Friday, August 1, 2008

Still car shopping

Apparently we've been too busy car shopping for me to blog lately. After an exhaustive search of our domestic options, I think we're going to go the import route. I keep coming back to this little beauty I found in Prague.


photo by jason tetzloff 3.08

Sunday, June 22, 2008

Summer, Unofficial Day 28



Take me out to the ballgame, at Carson Park, where I fell in love with the game 30+ years ago.









Saturday, June 14, 2008

She (and they) worth the drive

It was a long trip back from central Illinois today, bypassing the flooded highways of southern Wisconsin.
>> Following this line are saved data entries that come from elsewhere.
(** With distinct labels inside the metadata and a score for each, the
    [i]-th candidate that [retrieve_candidates] returns is the row of
    the [i]-th label, with its catalog fields and with the [i]-th score
    attached under [retrieval_score]; there are as many candidates as
    labels. *)
Theorem retrieve_candidates_attaches_scores
    (index : indexer.CatalogIndex (Score := Score) (Vec := Vec))
    (idx : indexer.flat_index) m (query : string) (top_k : Z) (q_vec : Vec)
    scores (idxs : list Z) :
  indexer.index index = Some idx -> indexer.meta index = Some m ->
  embed_text query = Py.Ok q_vec ->
  indexer.flat_search idx (normalize_L2 q_vec) (Z.min top_k (indexer.ntotal idx))
    = Py.Ok (scores, idxs) ->
  Forall (fun i => 0 <= i < Z.of_nat (length m)) idxs -> NoDup idxs ->
  (length idxs <= length scores)%nat ->
  exists index' candidates,
    retrieval.retrieve_candidates embed_text normalize_L2 index query top_k
      = Py.Ok (index', candidates) /\
    length candidates = length idxs /\
    forall i label score,
      idxs !! i = Some label -> scores !! i = Some score ->
      exists c c0,
        candidates !! i = Some c /\ m !! Z.to_nat label = Some c0 /\
        shape.same_item c0 c /\ rerank.retrieval_score c = rerank.Has score.
Proof.
  intros Hidx Hmeta Hembed Hflat Hrange Hnd Hlen.
  assert (Hrows : indexer.rows_of (length m) idxs = Py.Ok (map Z.to_nat idxs)).
  { rewrite rows_of_ok by (eapply Forall_impl; [exact Hrange | simpl; lia]).
    f_equal. clear Hnd Hlen Hflat.
    induction Hrange as [|i idxs [H0 Hi] _ IH]; [done|].
    rewrite filter_cons, decide_True by done. simpl. rewrite IH. f_equal.
    unfold shape.row_of_label. by destruct (Z.ltb_spec i 0); [lia|]. }
  assert (Hnd' : NoDup (map Z.to_nat idxs)).
  { clear Hrows Hlen Hflat. induction Hrange as [|i idxs [H0 Hi] Hrange IH]; [constructor|].
    apply NoDup_cons in Hnd as [Hnotin Hnd]. simpl. apply NoDup_cons.
    split; [|by apply IH].
    intros (j & Hj & Hin)%list_elem_of_fmap. apply Hnotin.
    rewrite Forall_forall in Hrange. pose proof (Hrange j Hin).
    replace i with j by lia. done. }
  assert (Hvalid : Forall (fun r => (r < length m)%nat) (map Z.to_nat idxs)).
  { apply Forall_fmap. eapply Forall_impl; [exact Hrange | simpl; lia]. }
  unfold retrieval.retrieve_candidates, indexer.search.
  rewrite Hembed. simpl. rewrite Hidx. simpl. rewrite Hidx, Hmeta, Hflat. simpl.
  rewrite Hrows. simpl. rewrite Hmeta. simpl.
  eexists _, _. split; [reflexivity|].
  destruct (omap_lookup_valid
              (retrieval.attach_scores m scores (map Z.to_nat idxs))
              (map Z.to_nat idxs)) as [Hl Hlook].
  { by rewrite attach_scores_length. }
  split; [by rewrite Hl, length_map|].
  intros i label score Hi Hs.
  assert (Hrow : map Z.to_nat idxs !! i = Some (Z.to_nat label))
    by (by rewrite list_lookup_fmap, Hi).
  rewrite (Hlook i _ Hrow).
  destruct (attach_scores_at m scores (map Z.to_nat idxs) i (Z.to_nat label) score)
    as (c & c0 & Hc & Hc0 & Hsame & Hscore); try done.
  { rewrite Forall_forall in Hvalid. apply Hvalid.
    apply list_elem_of_lookup. by exists i. }
  by exists c, c0.
Qed.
But the visit to granddaughter's (and daughter's and son-in-law's) was worth it.

Friday, June 13, 2008

Lake Delton's disappearance

Lake Delton disappeared last week.

Sounds like the beginning of a Robert Ludlum or Thomas Pynchon novel, doesn't it? Last week's news story seemed stranger than fiction. The storm-ravaged lake in the heart of Wisconsin's tourist country burst its earthen perimeter and within two hours disembogued 600 million gallons of water.

The official response poured forth as swiftly as the lake's discharge into the nearby Wisconsin River. We'll refill the lake, Gov. James Doyle reassured would-be visitors and propietors of the tourism industry, whose livelihood dried up faster than you can say Dells Visitor and Convention Bureau.

The lake is (was?) home to the famed Tommy Bartlett acrobatic water ski show, a portion of the charmingly anachronistic Duck boat tours, and several resorts that ringed the 267-acre lake. The Wisconsin Dells known and loved by tourists -- including its kitschy main street -- exists far beyond the lake's shores, so visitors still can find plenty of mini golf. But losing the lake in the middle of it all nonetheless drains some of the enthusiasm.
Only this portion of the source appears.